С ортопедией в наших больницах туго, почему так?
Дело в том, что нашей специальности — вертебрологии — официально не существует. А раз не существует специальности — не существует кафедр, программ подготовки. В прошлом году по инициативе нашего института была создана Всероссийская ассоциация хирургов-вертебрологов, всех специалистов мы сейчас подтягиваем, мы сейчас делаем все, чтобы наша специальность была официально признана — пока этого не будет, не будет перемен. Подготовки нет, травматологов не хватает, ортопедов и подавно — это еще более широкая проблема, но не нужно думать, что у нас все катастрофично, а вот там, за границей, все гораздо лучше. Это очень узкая специальность, очень высокая хирургия и тяжелая. Очень многие молодые ортопеды — я знаю примеры в Англии, например, — просто не хотят заниматься хирургией позвоночника. Это тяжело и физически, и нравственно.
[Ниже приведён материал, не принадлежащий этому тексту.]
(* ===== verification/Proto.v ===== *)
(** * [proto/norupo/v1/tunnel.proto]: the frames both sides exchange

    The Rust types are generated from these messages. Integers are within their
    declared width; an enumeration travels as an [i32]. *)

From S2P Require Import Prelude RustStr.

Definition PROTOCOL_VERSION : Z := 1.

Record Header := mkHeader { h_name : str; h_value : str }.

#[export] Instance Header_eq_dec : EqDecision Header.
Proof. solve_decision. Defined.

Inductive ResetCode :=
| ResetUnspecified
| LocalUnreachable
| PeerClosed
| ProtocolError
| ResetTimeout
| ResetInternal
| Refused.

#[export] Instance ResetCode_eq_dec : EqDecision ResetCode.
Proof. solve_decision. Defined.

Definition reset_code_i32 (c : ResetCode) : Z :=
  match c with
  | ResetUnspecified => 0
  | LocalUnreachable => 1
  | PeerClosed => 2
  | ProtocolError => 3
  | ResetTimeout => 4
  | ResetInternal => 5
  | Refused => 6
  end.

(** [ResetCode::try_from(code).unwrap_or(ResetCode::Unspecified)]. *)
Definition reset_code_of (code : Z) : ResetCode :=
  match code with
  | 1 => LocalUnreachable
  | 2 => PeerClosed
  | 3 => ProtocolError
  | 4 => ResetTimeout
  | 5 => ResetInternal
  | 6 => Refused
  | _ => ResetUnspecified
  end%Z.

Inductive StreamKind := KindUnspecified | KindHttp | KindTcp.

Record HttpRequestHead := mkRequestHead {
  rq_method : str;
  rq_path : str;
  rq_authority : str;
  rq_headers : list Header;
  rq_version : str;
  rq_upgrade : str;
}.

Record HttpResponseHead := mkResponseHead {
  rs_stream_id : Z;
  rs_status : Z;
  rs_headers : list Header;
}.

Record Hello := mkHello {
  hello_token : str;
  hello_agent_version : str;
  hello_protocol_version : Z;
  hello_metadata : gmap str str;
}.

Record HttpTunnelSpec := mkHttpSpec {
  spec_subdomain : str;
  spec_custom_domain : str;
  spec_forward_to : str;
  spec_rewrite_host_header : bool;
}.

Record TcpTunnelSpec := mkTcpSpec { spec_remote_port : Z; spec_tcp_forward_to : str }.

Inductive TunnelSpec :=
| SpecHttp (spec : HttpTunnelSpec)
| SpecTcp (spec : TcpTunnelSpec).

Record OpenTunnel := mkOpenTunnel { ot_request_id : str; ot_spec : option TunnelSpec }.

Record ProtoLimits := mkProtoLimits {
  pl_max_tunnels : Z;
  pl_max_concurrent_streams : Z;
  pl_max_bytes_per_second : Z;
}.

Record Welcome := mkWelcome {
  w_session_id : str;
  w_server_version : str;
  w_node_id : str;
  w_heartbeat_interval_ms : Z;
  w_initial_window : Z;
  w_limits : option ProtoLimits;
}.

Record TunnelStatus := mkTunnelStatus {
  ts_request_id : str;
  ts_tunnel_id : str;
  ts_accepted : bool;
  ts_error : str;
  ts_public_url : str;
  ts_routing_key : str;
}.

Record StreamOpen := mkStreamOpen {
  so_stream_id : Z;
  so_tunnel_id : str;
  so_kind : StreamKind;
  so_http : option HttpRequestHead;
  so_remote_addr : str;
  so_initial_window : Z;
}.

Inductive ClientPayload :=
| CHello (hello : Hello)
| COpenTunnel (open : OpenTunnel)
| CCloseTunnel (tunnel_id : str)
| CResponseHead (head : HttpResponseHead)
| CData (stream_id : Z) (payload : str)
| CEnd (stream_id : Z) (trailers : list Header)
| CReset (stream_id code : Z) (message : str)
| CWindowUpdate (stream_id increment : Z)
| CPong (nonce client_time_ms : Z).

Inductive ServerPayload :=
| SWelcome (welcome : Welcome)
| STunnelStatus (status : TunnelStatus)
| SOpen (open : StreamOpen)
| SResponseHead (head : HttpResponseHead)
| SData (stream_id : Z) (payload : str)
| SEnd (stream_id : Z) (trailers : list Header)
| SReset (stream_id code : Z) (message : str)
| SWindowUpdate (stream_id increment : Z)
| SPing (nonce server_time_ms : Z)
| SShutdown (reason : str) (drain_ms : Z) (reconnect_to : str).

(** A frame is its optional payload. *)
Definition ClientFrame : Type := option ClientPayload.
Definition ServerFrame : Type := option ServerPayload.

(** [tonic::Status], as far as the program builds and classifies it. *)
Inductive Code := FailedPrecondition | Unauthenticated | PermissionDenied | Unavailable | OtherCode.

Record Status := mkStatus { st_code : Code; st_message : str }.

Lemma reset_code_roundtrip c : reset_code_of (reset_code_i32 c) = c.
Proof. by destruct c. Qed.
Кто финансирует ваши операции, ведь они очень дорогие?
У нас сейчас два выхода. Во-первых, государство дает большие деньги по квотам. Так называемые государственные дотации на высокотехнологичное лечение — очень большие деньги, каждый год на весь институт выделяется 7–8 тыс. квот. Но их все равно не хватает. Если денег не хватает — мы работаем с помощью благотворительного фонда: «Российский фонд помощи» каждые две недели на страницах газеты «Коммерсантъ» публикует обязательно одно письмо от моего больного — по сколиозу мы работаем вместе уже более 10 лет. Они собирают десятки миллионов рублей, я сотни детей прооперировал — это работает, люди дают на это деньги.
Есть ли у нас частная ортопедия? Вы не думали уйти в частную медицину?
Никогда даже в мыслях не было. Такая хирургия, которой занимаемся мы, частной вообще быть не может, или будут такие цены, что никто к ним не пойдет, — без государственных дотаций это невозможно, вообще настоящая серьезная медицина может быть только прозатратной, она не может приносить выгоду.
Вам подарили две недели стажировки в Германии, куда вы поедете?
Больных сколиозом можно лечить, только применяя соответствующий инструментарий, который в нашей стране не выпускают и не выпускали никогда — чтобы овладеть методиками, я стажировался в Бельгии, Франции, Германии, последний раз 2 года назад в Германии мы освоили методику лечения очень маленьких детей — которую в России больше никто не применяет вообще. Что касается этой поездки — надо подумать, куда поехать, чтобы мне это было интересно; мы работаем на мировом уровне, делаем то же, что и они, но всегда есть вещи, которые кто-то делает по-другому, это всегда интересно, в общем, буду думать, правда, две недели — это…
Мало?
Много. Я не могу оставлять клинику так надолго, работать же надо.